"I ______________ in Vegas"
Are these billboards everywhere, or just here?
Honestly, everytime I drive by one I am aflutter with the possibilities that could occupy that blank spot. I could spit out a gazillion of them...
But now it's all about packing, firming up plans, tying loose ends... blah blah blah. I know I promised y'all I would start up the Champagne Room today, but I just don't have the heart to pass this up. Remember when I shared the intial emails that slaughtered my outlook with insults from my galpals? Yeah, you remember that. If not, refresh.
You would think that after the exchange today I would totally decide that going to Vegas with these fools would be the worst thing for me. But I love em.... and I think that the hate, love, hate, love thing is really working for us. So, here is the latest installment, skillfully edited... enjoy the ego carnage:
C: haven't heard from anyone... we still doing this then? Will somebody tell me what the plan is please?!?!? And, what are you guys packing?
E: Well, we were trying to go without you... that's probably why you didn't hear anything. I'm packing a camera, batteries, and a firm C cup biootch... actually, shit I have NO idea.
C: Fuck you E. The party never starts without me. Are we shuttling to the airport? If not, I'm sure there's enough room in E's C cup... mind the tp.
Z: I'm still going... Did we even talk about how we're getting there? Should I come over to your house E or are you picking us up. tp... low blow C.
E: Happily will fuck. Mile high even. The party never ENDS without you either slizzut.
HEY wtf? Lay off my C cup broad... and I'll have you know the only reason YOU'RE in a C is the 20 pounds you gained two holidays ago. Meet at my house, we'll get to the airport from there. Z... what happened to the suede mini?
Z: Not a chance, it's stained. Why are we meeting at your house anyway... Mile high. Yeh. Honestly has anybody identified where we're staying or how we're getting there once we get there?

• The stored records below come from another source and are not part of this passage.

(* ===== verification/WinCapture.v ===== *)
(** Capture and encoding on Windows: the model of
    [src/sardp-win/src/desktop_h264.rs], on one thread.  Desktop Duplication, the
    converter and the encoder are scripts of what their calls lead to; the events of
    the transform may go on without end behind theirs ([endless]).  Times are
    nanoseconds.  The theorems hold for every script, [capture_stops] for those
    whose events come to an end. *)

From S2P Require Import Prelude.
From S2P Require Import Float64.
From S2P Require Import Async.
From S2P Require Import AsyncTriples.
From S2P Require H264.
From S2P Require Import FrameSource.

(** * Definitions *)

Definition ms (n : Z) : Z := n * 1000000.
Definition secs (n : Z) : Z := ms (n * 1000).

Section capture.
(** [windows::core::Error], made from a message and printed; the pipeline's
    clock in microseconds, as a function of the time; the consumer's channel. *)
Context {Error C : Type} (error_new : string -> Error) (display : Error -> string) (clock : Z -> Z).
Context `{!BoundedChannel C EncodedFrame}.

(** ** The encoder's transform *)

Inductive media_event := NeedInput | HaveOutput | OtherEvent.

#[export] Instance media_event_eq : EqDecision media_event.
Proof. solve_decision. Defined.

(** One [GetEvent] without waiting: the time since the call before, and the event,
    whose type may be unreadable, if there is one. *)
Record event_poll := {
  elapsed : Z;
  event : option (result Error media_event);
}.
(* ===== verification/RecordUpdate.v ===== *)
(** Assignment to one field of a record, [r <| field := x |>], for records whose
    fields are declared once with an instance of [Eta]. *)

From S2P Require Import Prelude.

(** A record rebuilt from its fields: [fun r => {| a := a r; b := b r |}]. *)
Class Eta (R : Type) := eta : R -> R.

Class Setter {R T : Type} (field : R -> T) := set : T -> R -> R.
Arguments set {R T} field {_} x r.

(** The rebuilt record, with one field replaced by a constant. *)
Ltac field_setter field :=
  lazymatch type of field with
  | ?R -> ?T =>
      let inst := constr:(_ : Eta R) in
      let rebuilt := eval hnf in inst in
      lazymatch eval pattern field in rebuilt with
      | ?rebuild _ => let f := eval cbv beta in (fun (x : T) => rebuild (fun _ => x)) in exact f
      end
  end.
#[export] Hint Extern 1 (Setter ?field) => field_setter field : typeclass_instances.

Declare Scope update_scope.
Delimit Scope update_scope with update.
Open Scope update_scope.
Notation "r <| field := x |>" := (set field x r)
  (at level 12, left associativity, format "r  <| field  :=  x |>") : update_scope.

(** An example. *)
Module Examples.
Record point := { px : Z; py : Z }.

#[export] Instance point_eta : Eta point := fun r => {| px := px r; py := py r |}.

Example sets_one_field p : p <| py := 3 |> = {| px := px p; py := 3 |}.
Proof. done. Qed.
End Examples.
(* ===== verification/Decimal.v ===== *)
(** Unsigned numbers in decimal: what [str::parse] and the formatting of the
    standard library do with them, and that the one reads what the other writes. *)

From S2P Require Import Prelude.

(** * Definitions *)

(** The digits behind [acc], which stays below [2 ^ w]. *)
Fixpoint digits_val (w : Z) (cs : list Z) (acc : Z) : option Z :=
  match cs with
  | [] => Some acc
  | c :: cs =>
      if (48 <=? c) && (c <=? 57) then
        let acc := acc * 10 + (c - 48) in
        if acc <? 2 ^ w then digits_val w cs acc else None
      else None
  end.

(** [str::parse] for an unsigned integer of [w] bits: a plus sign is accepted, a
    number is at least one digit. *)
Definition parse_uint (w : Z) (cs : list Z) : option Z :=
  match cs with
  | [] => None
  | c :: cs' =>
      match cs' with
      | [] => if c =? 43 then None else digits_val w cs 0
      | _ => digits_val w (if c =? 43 then cs' else cs) 0
      end
  end.

(** The decimal digits of [n] in front of [cs]. *)
Fixpoint digits (fuel : nat) (n : Z) (cs : list Z) : list Z :=
  match fuel with
  | O => cs
  | S fuel => if n <? 10 then (48 + n) :: cs else digits fuel (n / 10) ((48 + n `mod` 10) :: cs)
  end.

(** Twenty digits are enough for 64 bits. *)
Definition show_uint (n : Z) : list Z := digits 20 n [].

(** * Lemmas *)

Lemma digits_val_digits w fuel n cs :
  0 <= n < 10 ^ Z.of_nat fuel -> n < 2 ^ w -> 0 < Z.of_nat fuel ->
  digits_val w (digits fuel n cs) 0 = digits_val w cs n.
Proof.
  revert n cs. induction fuel as [|fuel IH]; intros n cs Hn Hw Hf; [lia|]. cbn [digits].
  destruct (Z.ltb_spec n 10).
  - cbn [digits_val]. replace ((48 <=? 48 + n) && (48 + n <=? 57)) with true by (symmetry; zcases; cbn; lia).
    replace (0 * 10 + (48 + n - 48)) with n by lia. by destruct (Z.ltb_spec n (2 ^ w)); [|lia].
  - rewrite Nat2Z.inj_succ, Z.pow_succ_r in Hn by lia.
    assert (fuel ≠ O) as Hf0 by (intros ->; cbn in Hn; lia).
    assert (0 <= n / 10 < 10 ^ Z.of_nat fuel) by (split; [apply Z.div_pos; lia|apply Z.div_lt_upper_bound; lia]).
    assert (n / 10 <= n) by (apply Z.div_le_upper_bound; lia).
    rewrite IH by lia. cbn [digits_val]. pose proof (Z.mod_pos_bound n 10 ltac:(lia)).
    replace ((48 <=? 48 + n `mod` 10) && (48 + n `mod` 10 <=? 57)) with true by (symmetry; zcases; cbn; lia).
    replace (n / 10 * 10 + (48 + n `mod` 10 - 48)) with n by (rewrite (Z.div_mod n 10) at 1 by lia; lia).
    by destruct (Z.ltb_spec n (2 ^ w)); [|lia].
Qed.

Lemma digits_are_digits fuel n cs :
  0 <= n -> Forall (fun c => 48 <= c <= 57) cs -> Forall (fun c => 48 <= c <= 57) (digits fuel n cs).
Proof.
  revert n cs. induction fuel as [|fuel IH]; intros n cs Hn Hc; [done|]. cbn [digits].
  destruct (Z.ltb_spec n 10); [constructor; [lia|done]|].
  apply IH; [apply Z.div_pos; lia|]. pose proof (Z.mod_pos_bound n 10 ltac:(lia)). constructor; [lia|done].
Qed.

Lemma show_uint_digits n : 0 <= n -> Forall (fun c => 48 <= c <= 57) (show_uint n).
Proof. intros Hn. by apply digits_are_digits. Qed.

Lemma digits_bytes cs : Forall (fun c => 48 <= c <= 57) cs -> bytes_ok cs.
Proof. intros Hc. eapply Forall_impl; [exact Hc|]. intros c ?. cbn in *. widths. lia. Qed.

Lemma parse_show w n : 0 < w <= 64 -> in_width w n -> parse_uint w (show_uint n) = Some n.
Proof.
  intros Hw Hn. unfold in_width in Hn. pose proof (show_uint_digits n ltac:(lia)) as Hd.
  assert (2 ^ w <= 2 ^ 64) by (apply Z.pow_le_mono_r; lia).
  pose proof (digits_val_digits w 20 n [] ltac:(lia) ltac:(lia) ltac:(lia)) as Hv. fold (show_uint n) in Hv.
  destruct (show_uint n) as [|c cs] eqn:E.
  { exfalso. unfold show_uint in E. clear -E Hn.
    assert (forall fuel m cs, (cs ≠ [] \/ fuel ≠ O) -> digits fuel m cs ≠ []) as H0.
    { induction fuel as [|fuel IH]; intros m cs [Hc|Hc]; cbn [digits]; try done;
        (destruct (m <? 10); [done|]; apply IH; by left). }
    by apply (H0 20%nat n []); [right|]. }
  inversion Hd as [|? ? Hc Hcs]; subst. unfold parse_uint.
  destruct (Z.eqb_spec c 43); [lia|]. by destruct cs.
Qed.

Lemma digits_val_bound w cs acc n : 0 <= acc < 2 ^ w -> digits_val w cs acc = Some n -> in_width w n.
Proof.
  revert acc. induction cs as [|c cs IH]; intros acc Ha; cbn [digits_val]; [by intros [= <-]|].
  destruct (Z.leb_spec 48 c), (Z.leb_spec c 57); cbn [andb]; try done.
  destruct (Z.ltb_spec (acc * 10 + (c - 48)) (2 ^ w)); [|done]. apply IH. lia.
Qed.

Lemma parse_uint_bound w cs n : 0 <= w -> parse_uint w cs = Some n -> in_width w n.
Proof.
  intros Hw. assert (0 <= 0 < 2 ^ w) as H0 by (split; [lia|apply Z.pow_pos_nonneg; lia]).
  unfold parse_uint. destruct cs as [|c cs]; [done|].
  destruct cs as [|c' cs]; [destruct (c =? 43); [done|]|destruct (c =? 43)]; by apply digits_val_bound.
Qed.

E: Have to make sure husband is happy, kids are watered and fed then I'm out. Figure that'll take the most time. Since you and C are single ladies... you won't have to worry bout that. I thought C emailed us all and told us about the dick she had to suck to get into the MGM Grand, aren't we staying there?
Z: She sucked a dick for the MGM? Seriously? Pity, what a waste. Are you sure she didn't say that she sucked dick for a grand? Perhaps you mis-understood. Uh, and you forgot... I have a child too. Jesus E... quit smoking that shit.
J: I'm in Boise... about to go through security now... will call later. My votes on she sucked dick for a grand. And also... I need to take care of husband too, and shit I feel old about this whole leaving the wounded thing. Single bitches.... whatever.
E: I second the feeling old thing. AND the single bitches thing. I got $20 on C sucking dick for a grand... any takers? So, I'm thinking nobody knows where the hell we're staying then.
C: Hey fuck you guys. I would suck dick for a grand. Watch that vibe J. I'll make sure we still have reservations... can't teach an old bitch new tricks.
Z: Honestly, You too aren’t old……you’re just married! Can’t make your big babies-(husbands) do anything without you. They might need ya to wipe their butts or something! Hahahahaha! MAKE SURE we STILL have reservations? C, are you joking?
E: OMG you didn't just call my husband a baby did you? You silly bitch. Only I am allowed to call him that… it’s his bedroom name. And furthermore any ass wiping between myself and my husband remains behind locked doors, thanks. C, I gotta hundred grand BAR in my purse... it's got your name alllll over it. Further, bitches age like wine... which makes me a good vintage... and you're absolutely right... i have enough tricks as it is, don't need yours thanks. No worries Z, she could blow for another room if we need her to.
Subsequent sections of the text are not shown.